#### Data records
• • • • •

(* ===== verification/WarpFetcher.v ===== *)
(** * Downloading a feed ([adapters/warp_feed_fetcher.py])

    The conditional GET with its disk cache. The HTTP client and the file system
    are oracles consulted at successive ticks; the cache directory is the state. *)

From S2P Require Import Prelude PyText.
#[local] Open Scope Z_scope.

(** [FeedFetchError] by its message. *)
Inductive fetch_error := FetchError (message : str).

Record feed_payload := FeedPayload {
  fp_text : str;
  fp_etag : option str;
  fp_last_modified : option str;
  fp_status : str }.

(** How the client can fail while connecting or while streaming the body. *)
Inductive http_failure := HttpTimeout | HttpClientError (text : str).
Record http_response := HttpResponse {
  hr_status : Z;
  hr_content_length : option str;
  hr_etag : option str;
  hr_last_modified : option str;
  hr_chunks : list (list N);
  hr_broken : option http_failure }.

Record fetcher_config := FetcherConfig {
  fc_timeout_text : str;           (* f"{self._timeout:g}" *)
  fc_max_bytes : Z }.

Class FetchEnv := {
  http_get : nat -> str -> list (str * str) -> http_response + http_failure;
  cache_readable : nat -> bool;    (* no OSError when the file is there *)
  cache_writable : nat -> bool;    (* no OSError while replacing it *)
  repr : str -> str;               (* the built-in repr of a str *)
  decode_error : list N -> str }.  (* the text of UnicodeDecodeError *)

Record fetcher := Fetcher {
  cache_files : gmap str str;      (* slug -> cached body *)
  f_tick : nat }.
Definition FM (A : Type) : Type := M fetcher fetch_error A.
Definition f_consult {A} (oracle : nat -> A) : FM A :=
  fun f => (Ok (oracle (f_tick f)), Fetcher (cache_files f) (S (f_tick f))).
Definition fail_with {A} (message : str) : FM A := raise (FetchError message).

Definition ALLOWED_SCHEMES : list str := [py "http://"; py "https://"].

Section Fetch.
Context {Env : FetchEnv} (cfg : fetcher_config).

(** [cache_path]: the name is joined onto a directory, so it must be one segment. *)
Definition cache_path (slug : str) : result fetch_error str :=
  if has_char SLASH slug || has_char 92%N slug
     || bool_decide (slug ∈ [[]; py "."; py ".."])
  then Err (FetchError (py "refusing to use " ++ repr slug ++ py " as a cache file name"))
  else Ok slug.

Definition read_cache (slug : str) : FM (option str) :=
  match cache_path slug with
  | Err _ => ret None
  | Ok name =>
      let! readable := f_consult cache_readable in
      gets (fun f => if readable : bool then cache_files f !! name else None)
  end.

Definition write_cache (slug text : str) : FM unit :=
  let! name := lift (cache_path slug) in
  let! writable := f_consult cache_writable in
  if writable : bool then modify (fun f => Fetcher (<[name := text]> (cache_files f)) (f_tick f))
  else ret tt.

Definition raise_failure {A} (e : http_failure) : FM A :=
  match e with
  | HttpTimeout => fail_with (py "timed out after " ++ fc_timeout_text cfg ++ py "s")
  | HttpClientError text => fail_with (py "transport error: " ++ text)
  end.

(** The streaming loop: [total] bytes read so far. *)
Fixpoint read_chunks (chunks : list (list N)) (total : Z) (acc : list N) : FM (list N) :=
  match chunks with
  | [] => ret acc
  | chunk :: rest =>
      let total := total + Z.of_nat (length chunk) in
      if fc_max_bytes cfg <? total
      then fail_with (py "response exceeded the " ++ show_Z (fc_max_bytes cfg) ++ py " byte limit")
      else read_chunks rest total (acc ++ chunk)
  end.
Definition check_declared (r : http_response) : FM unit :=
  match hr_content_length r with
  | None => ret tt
  | Some text =>
      match int_of_str text with
      | None => ret tt
      | Some declared =>
          if fc_max_bytes cfg <? declared
          then fail_with (py "response declares " ++ text ++ py " bytes, over the "
                          ++ show_Z (fc_max_bytes cfg) ++ py " limit")
          else ret tt
      end
  end.
Definition read_capped (r : http_response) : FM (list N) :=
  check_declared r ;;!
  let! raw := read_chunks (hr_chunks r) 0 [] in
  match hr_broken r with
  | Some e => raise_failure e
  | None => ret raw
  end.

Definition truthy (s : option str) : option str :=
  match s with Some (_ :: _) => s | _ => None end.
Definition conditional_headers (cached etag last_modified : option str) : list (str * str) :=
  match cached with
  | None => []
  | Some _ =>
      match truthy etag with Some v => [(py "If-None-Match", v)] | None => [] end
      ++ match truthy last_modified with Some v => [(py "If-Modified-Since", v)] | None => [] end
  end.

Definition fetch (slug url : str) (etag last_modified : option str) : FM feed_payload :=
  if negb (existsb (fun scheme => startswith scheme url) ALLOWED_SCHEMES)
  then fail_with (py "unsupported URL scheme in " ++ repr url ++ py " (http/https only)")
  else
    let! cached := read_cache slug in
    let! answer := f_consult (fun t => http_get t url (conditional_headers cached etag last_modified)) in
    match answer with
    | inr e => raise_failure e
    | inl r =>
        if hr_status r =? 304 then
          match cached with
          | None => fail_with (py "server answered 304 but no cached body exists")
          | Some text => ret (FeedPayload text etag last_modified (py "not-modified"))
          end
        else if negb (hr_status r =? 200) then fail_with (py "HTTP " ++ show_Z (hr_status r))
        else
          let! raw := read_capped r in
          match utf8_strict raw with
          | None => fail_with (py "body is not valid UTF-8: " ++ decode_error raw)
          | Some text =>
              match strip text with
              | [] => fail_with (py "empty response body")
              | _ =>
                  write_cache slug text ;;!
                  ret (FeedPayload text (hr_etag r) (hr_last_modified r) (py "ok"))
              end
          end
    end.
End Fetch.

(** ** Lemmas *)

Section FetchLemmas.
Context {Env : FetchEnv} (cfg : fetcher_config).

Lemma read_chunks_spec chunks total acc f r f' :
  read_chunks cfg chunks total acc f = (r, f') ->
  f' = f /\ (forall raw, r = Ok raw -> raw = acc ++ concat chunks
             /\ (chunks <> [] -> total + Z.of_nat (length (concat chunks)) <= fc_max_bytes cfg)).
Proof.
  revert total acc. induction chunks as [|c rest IH]; intros total acc; simpl.
  { intros [= <- <-]. split; [done|]. intros raw [= <-]. by rewrite app_nil_r. }
  destruct (Z.ltb_spec (fc_max_bytes cfg) (total + Z.of_nat (length c))) as [H|H].
  { intros [= <- <-]. by split. }
  intros E. destruct (IH _ _ E) as [-> Hr]. split; [done|]. intros raw ->.
  destruct (Hr raw eq_refl) as [-> Hlen]. rewrite app_assoc. split; [done|]. intros _.
  rewrite length_app. destruct rest as [|c' rest]; [simpl; lia|]. specialize (Hlen ltac:(done)). lia.
Qed.

Lemma read_capped_spec resp f r f' : read_capped cfg resp f = (r, f') ->
  f' = f /\ (forall raw, r = Ok raw -> raw = concat (hr_chunks resp) /\ hr_broken resp = None
             /\ (hr_chunks resp <> [] -> Z.of_nat (length raw) <= fc_max_bytes cfg)).
Proof.
  unfold read_capped. unfold bind at 1.
  assert ((exists e, check_declared cfg resp f = (Err e, f)) \/ check_declared cfg resp f = (Ok tt, f))
    as [[e ->] | ->] by (unfold check_declared; repeat case_match; unfold fail_with, raise, ret; eauto).
  { intros [= <- <-]. by split. }
  unfold bind. destruct (read_chunks cfg (hr_chunks resp) 0 [] f) as [[raw|e] f1] eqn:E;
    destruct (read_chunks_spec _ _ _ _ _ _ E) as [-> Hr]; [|intros [= <- <-]; by split].
  destruct (Hr raw eq_refl) as [-> Hlen].
  destruct (hr_broken resp) as [b|] eqn:Hb; [destruct b; intros [= <- <-]; by split|].
  intros [= <- <-]. split; [done|]. intros raw' [= <-]. by split_and!.
Qed.

Lemma cache_path_ok slug name : cache_path slug = Ok name -> name = slug.
Proof. unfold cache_path. case_match; [done|]. by intros [= <-]. Qed.

Lemma write_cache_spec slug text f r f' : write_cache slug text f = (r, f') ->
  (r = Ok tt /\ (cache_files f' = cache_files f \/ cache_files f' = <[slug := text]> (cache_files f)))
  \/ (exists e, r = Err e) /\ f' = f.
Proof.
  unfold write_cache, lift, bind, f_consult, modify, ret.
  destruct (cache_path slug) as [name|e] eqn:Ep; [apply cache_path_ok in Ep as ->|].
  - destruct (cache_writable (f_tick f)); intros [= <- <-]; simpl; auto.
  - intros [= <- <-]. eauto.
Qed.

Lemma read_cache_spec slug f r f' : read_cache slug f = (r, f') ->
  cache_files f' = cache_files f /\ exists c, r = Ok c /\ (c = None \/ c = cache_files f !! slug).
Proof.
  unfold read_cache, bind, f_consult, gets, ret.
  destruct (cache_path slug) as [name|e] eqn:Ep; [apply cache_path_ok in Ep as ->|].
  - destruct (cache_readable (f_tick f)); intros [= <- <-]; split; eauto.
  - intros [= <- <-]. eauto.
Qed.

Lemma fetch_status slug url etag lm f p f' : fetch cfg slug url etag lm f = (Ok p, f') ->
  fp_status p = py "ok" \/ fp_status p = py "not-modified".
Proof.
  unfold fetch. destruct (negb _); [done|]. intros H.
  apply bind_inv in H as [(cached & f1 & _ & H)|(e & _ & [=])].
  apply bind_inv in H as [([resp|e] & f2 & _ & H)|(e' & _ & [=])]; [|by destruct e].
  destruct (hr_status resp =? 304).
  { destruct cached; [|done]. injection H as <- _. by right. }
  destruct (negb _); [done|]. apply bind_inv in H as [(raw & f3 & _ & H)|(e & _ & [=])].
  destruct (utf8_strict raw) as [text|]; [|done]. destruct (strip text); [done|].
  apply bind_inv in H as [(u & f4 & _ & H)|(e & _ & [=])]. injection H as <- _. by left.
Qed.

(** A bad fetch never costs the last good body: whatever the network answers,
    the cache of every other slug is untouched, and the slug's own cached body is
    either what it was or the body just returned with status [ok]; a
    downloaded body is not blank, it is the whole concatenation of the streamed
    chunks, decoded, within the byte limit and not cut by a broken stream; and a
    304 is answered with the cached body and the validators it was asked with, or
    it is an error. *)
Theorem fetch_preserves_cache slug url etag lm f r f' :
  fetch cfg slug url etag lm f = (r, f') ->
  (cache_files f' = cache_files f
   \/ exists p, r = Ok p /\ fp_status p = py "ok" /\ cache_files f' = <[slug := fp_text p]> (cache_files f))
  /\ forall p, r = Ok p ->
       (fp_status p = py "not-modified" /\ cache_files f !! slug = Some (fp_text p)
        /\ fp_etag p = etag /\ fp_last_modified p = lm)
       \/ (fp_status p = py "ok" /\ strip (fp_text p) <> []
           /\ exists resp headers t, http_get t url headers = inl resp /\ hr_status resp = 200
              /\ hr_broken resp = None /\ utf8_strict (concat (hr_chunks resp)) = Some (fp_text p)
              /\ (hr_chunks resp <> [] -> Z.of_nat (length (concat (hr_chunks resp))) <= fc_max_bytes cfg)
              /\ fp_etag p = hr_etag resp /\ fp_last_modified p = hr_last_modified resp).
Proof.
  unfold fetch. destruct (negb _); [intros [= <- <-]; split; [by left|done]|].
  unfold bind at 1. destruct (read_cache slug f) as [rc f1] eqn:Ec.
  apply read_cache_spec in Ec as (Hf1 & cached & -> & Hc). unfold bind at 1, f_consult.
  destruct (http_get (f_tick f1) url _) as [resp|e] eqn:Eh; cycle 1.
  { destruct e; intros [= <- <-]; (split; [by left|done]). }
  destruct (Z.eqb_spec (hr_status resp) 304).
  { destruct cached as [text|]; intros [= <- <-]; (split; [by left|]); [|done].
    intros p [= <-]. left. simpl. destruct Hc as [|Hc]; [done|]. by split_and!. }
  destruct (Z.eqb_spec (hr_status resp) 200) as [H200|]; simpl; cycle 1.
  { intros [= <- <-]. split; [by left|done]. }
  unfold bind at 1. destruct (read_capped cfg resp _) as [rr f2] eqn:Er.
  apply read_capped_spec in Er as [-> Hraw]. destruct rr as [raw|e]; cycle 1.
  { intros [= <- <-]. split; [by left|done]. }
  destruct (Hraw raw eq_refl) as (-> & Hb & Hlen).
  destruct (utf8_strict _) as [text|] eqn:Hu; cycle 1.
  { intros [= <- <-]. split; [by left|done]. }
  destruct (strip text) as [|c0 s0] eqn:Hs; [intros [= <- <-]; split; [by left|done]|].
  unfold bind. destruct (write_cache slug text _) as [rw f3] eqn:Ew.
  apply write_cache_spec in Ew as [[-> Hf3]|[[e ->] ->]]; cycle 1.
  { intros [= <- <-]. split; [by left|done]. }
  simpl in Hf3. intros [= <- <-]. split.
  - destruct Hf3 as [->| ->]; [by left|right]. eexists. split_and!; [done..|]. simpl. by rewrite Hf1.
  - intros p [= <-]. right. simpl. split_and!; [done|by rewrite Hs|].
    exists resp. eauto 12.
Qed.
End FetchLemmas.

Definition demo_fetch_env : FetchEnv := {|
  http_get := fun _ _ _ => inl (HttpResponse 200 None (Some (py "v2")) None
                                  [utf8_encode (py "91.108.4.0/22"); [10%N]] None);
  cache_readable := fun _ => true; cache_writable := fun _ => true;
  repr := fun s => s; decode_error := fun _ => [] |}.

Lemma fetch_preserves_cache_witness :
  exists p f', @fetch demo_fetch_env (FetcherConfig (py "20") 100) (py "telegram-cidr")
                 (py "https://core.telegram.org/resources/cidr.txt") None None (Fetcher ∅ 0) = (Ok p, f')
    /\ strip (fp_text p) <> [].
Proof.
  exists (FeedPayload (py "91.108.4.0/22
") (Some (py "v2")) None (py "ok")), (Fetcher {[ py "telegram-cidr" := py "91.108.4.0/22
" ]} 3).
  assert (@fetch demo_fetch_env (FetcherConfig (py "20") 100) (py "telegram-cidr")
            (py "https://core.telegram.org/resources/cidr.txt") None None (Fetcher ∅ 0)
          = (Ok (FeedPayload (py "91.108.4.0/22
") (Some (py "v2")) None (py "ok")), Fetcher {[ py "telegram-cidr" := py "91.108.4.0/22
" ]} 3)) as E by (vm_compute; reflexivity).
  split; [exact E|].
  destruct (@fetch_preserves_cache demo_fetch_env _ _ _ _ _ _ _ _ E) as [_ H].
  destruct (H _ eq_refl) as [[Hs _]|[_ [Hne _]]]; [discriminate Hs|exact Hne].
Defined.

• • • • •

#### Problem description
Above are the entries. Quote exactly the lines from the one bearing "exists resp. eauto 12." through the one bearing "split; [exact E|].".

#### Result of the task
    exists resp. eauto 12.
Qed.
End FetchLemmas.

Definition demo_fetch_env : FetchEnv := {|
  http_get := fun _ _ _ => inl (HttpResponse 200 None (Some (py "v2")) None
                                  [utf8_encode (py "91.108.4.0/22"); [10%N]] None);
  cache_readable := fun _ => true; cache_writable := fun _ => true;
  repr := fun s => s; decode_error := fun _ => [] |}.

Lemma fetch_preserves_cache_witness :
  exists p f', @fetch demo_fetch_env (FetcherConfig (py "20") 100) (py "telegram-cidr")
                 (py "https://core.telegram.org/resources/cidr.txt") None None (Fetcher ∅ 0) = (Ok p, f')
    /\ strip (fp_text p) <> [].
Proof.
  exists (FeedPayload (py "91.108.4.0/22
") (Some (py "v2")) None (py "ok")), (Fetcher {[ py "telegram-cidr" := py "91.108.4.0/22
" ]} 3).
  assert (@fetch demo_fetch_env (FetcherConfig (py "20") 100) (py "telegram-cidr")
            (py "https://core.telegram.org/resources/cidr.txt") None None (Fetcher ∅ 0)
          = (Ok (FeedPayload (py "91.108.4.0/22
") (Some (py "v2")) None (py "ok")), Fetcher {[ py "telegram-cidr" := py "91.108.4.0/22
" ]} 3)) as E by (vm_compute; reflexivity).
  split; [exact E|].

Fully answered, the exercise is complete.